I sort of follow your reason for repeatly performing the nested
query but it some how does not ring true. If the nested select is
repeated because of a back reference then it must be repeated for
every record in the TransactionItems table and the nested selected set
checked for compliance. This would be very slow!!

Cheers Des

--- In firebird-support@yahoogroups.com, Svein Erling Tysvær <svein.erling.tysvaer@...> wrote:
>
> Which Firebird version are you using? If you use a recent version that support CTE's, you could try
>
> With T_CTE(TransactionNo) as (
> Select distinct TransactionNo from Transactions
> Where PersonNo = 200)
>
> Select TI.* from TransactionItems TI
> Join T_CTE T ON TI.TransactionNo = T.TransactionNo
>
> I actually stopped using IN <subselect> when Firebird was still named InterBase. At that time, EXISTS was by far superior. IN <subselect> has improved since then, but I've never had any need to use it. For a simple case like yours, it is easy to see that the subselect could be executed only once, but Firebird also has to handle cases like:
>
> Select * from TransactionItems TI
> where TI.TransactionNo in (Select TransactionNo from Transactions T
> where T.PersonNo = TI.PersonNo)
>
> where it is obvious that the subselect has to be evaluated for every potential row.
>
> HTH,
> Set
>
> -----Original Message-----
> From: firebird-support@yahoogroups.com [mailto:firebird-support@yahoogroups.com] On Behalf Of des.tuff
> Sent: 19. november 2009 14:14
> To: firebird-support@yahoogroups.com
> Subject: [firebird-support] Using Nested Selects
>
> I found that selecting a set of Detail (TransactionItems) records using a nested select of the the Master (Transactions) Id (TransactionNo), was very slow. Why is this?
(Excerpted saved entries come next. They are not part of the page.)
Lemma decimal_atomOK uid : 0 <= uid -> atomOK (decimal uid).
Proof.
  intros Hu. assert (Hd : Forall (fun c => is_digit c = true) (decimal uid)).
  { rewrite List.Forall_forall. intros c. by apply decimal_digit. }
  split; [|apply scanAtom_plain; eapply Forall_impl; [exact Hd|]; intros c; by destruct c].
  pose proof (decimal_nonempty uid). destruct (decimal uid) as [|c v]; [done|]. exists c, v. split; [done|].
  intros ->. inversion Hd; subst. discriminate.
Qed.

Lemma seenCommand_reads uid seen : 0 <= uid -> tokenizeArguments (seenCommand uid seen) = inr (storeSeenTokens uid seen).
Proof.
  intros Hu. change (seenCommand uid seen) with ($"A1" ++ " "%byte :: $"UID" ++ " "%byte :: printTokens (storeSeenTokens uid seen)).
  unfold tokenizeArguments. rewrite argumentText_command by (cbn; intuition discriminate). apply tokenize_print.
  repeat (apply Forall_cons; split); [..|by apply Forall_nil].
  - constructor. split; [by eexists _, _|reflexivity].
  - constructor. by apply decimal_atomOK.
  - constructor. destruct seen; (split; [by eexists _, _|reflexivity]).
  - constructor. apply Forall_singleton. constructor. split; [by eexists _, _|reflexivity].
Qed.

Lemma uid_session f session tag raw f' session' a : serveStateful f session tag ($"UID") raw true true = (f', session', a) -> session' = session.
Proof.
  unfold serveStateful. destruct (refuseLiteral tag raw); [by intros [= _ <- _]|].
  change (oneOf ($"UID") sharedCommands || beqs ($"UID") ($"CAPABILITY") && negb true) with false.
  change (beqs ($"UID") ($"CAPABILITY")) with false. cbv iota. cbn [negb]. destruct (tokenizeArguments raw) as [e|arguments]; [by intros [= _ <- _]|].
  unfold statefulCommand. change (beqs ($"UID") ($"LIST")) with false. change (beqs ($"UID") ($"SELECT") || beqs ($"UID") ($"EXAMINE")) with false.
  change (beqs ($"UID") ($"STATUS")) with false. change (beqs ($"UID") ($"UID")) with true. cbv iota.
  destruct (statefulUID _ _ _ _). by intros [= _ <- _].
Qed.

#[local] Instance wireClient : FixtureClient wireWorld unit unit fst (fun w _ => snd w).
Proof.
  split; try (by intros; simplify_eq/=).
  - intros c s mailbox w r w'. cbn [op_select wire]. unfold wireSelect. destruct (statefulSelect _ _ _ _) as [session lines] eqn:E.
    intros [= <- <-]. split; [done|]. intros snapshot Hs. exists ($"A1"), (Quoted mailbox), lines. split; [done|]. cbn [fst snd]. split; [done|].
    revert E. unfold statefulSelect. cbn [tokIsList tokValue]. destruct (find w.1 mailbox) as [[i mb]|]; [|done]. destruct (selectable mb); [|done].
    injection Hs as <-. by intros [= <- <-].
  - intros c s uid seen w r w'. cbn [op_store wire]. unfold wireStore. destruct (uid <? 0) eqn:Eu; [intros [= <- <-]; split; [done|by left]|]. bool_prop.
    destruct (serveStateful _ _ _ _ _ _ _) as [[f session] a] eqn:E. pose proof (uid_session _ _ _ _ _ _ _ E) as ->.
    destruct a as [| |lines]; intros [= <- <-]; (split; [done|]); [by left|by left|]. right. exists ($"A1"), (seenCommand uid seen), lines.
    split_and!; [by apply seenCommand_reads|done|..]; fold storeDone; by case_bool_decide.
Qed.

Definition wire_start : st wireWorld unit := mkSt None false false (sampleStore, newStatefulSession) [].

(** Marking the two messages of the inbox. *)
Definition wire_run := SetSeen (B := wire) adapter_config tt ($"INBOX") 1001 [7; 8] true wire_start.

Example wire_run_done : exists results, fst wire_run = inl results /\ map Outcome results = [OutcomeApplied; OutcomeApplied].
Proof. eexists. split; vm_compute; reflexivity. Qed.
I would have thought that
> it would have used the TransactionNo index to rapidly locate the few TransactionItem records associated with each Transaction.
>
> For example
>
> Select * from TransactionItems TI
> where TI.TransactionNo in (Select TransactionNo from Transactions
> where PersonNo = 200)
>
> TransactionNo is an indexed field of TransactionItems
>
> Is this the right way to approach this?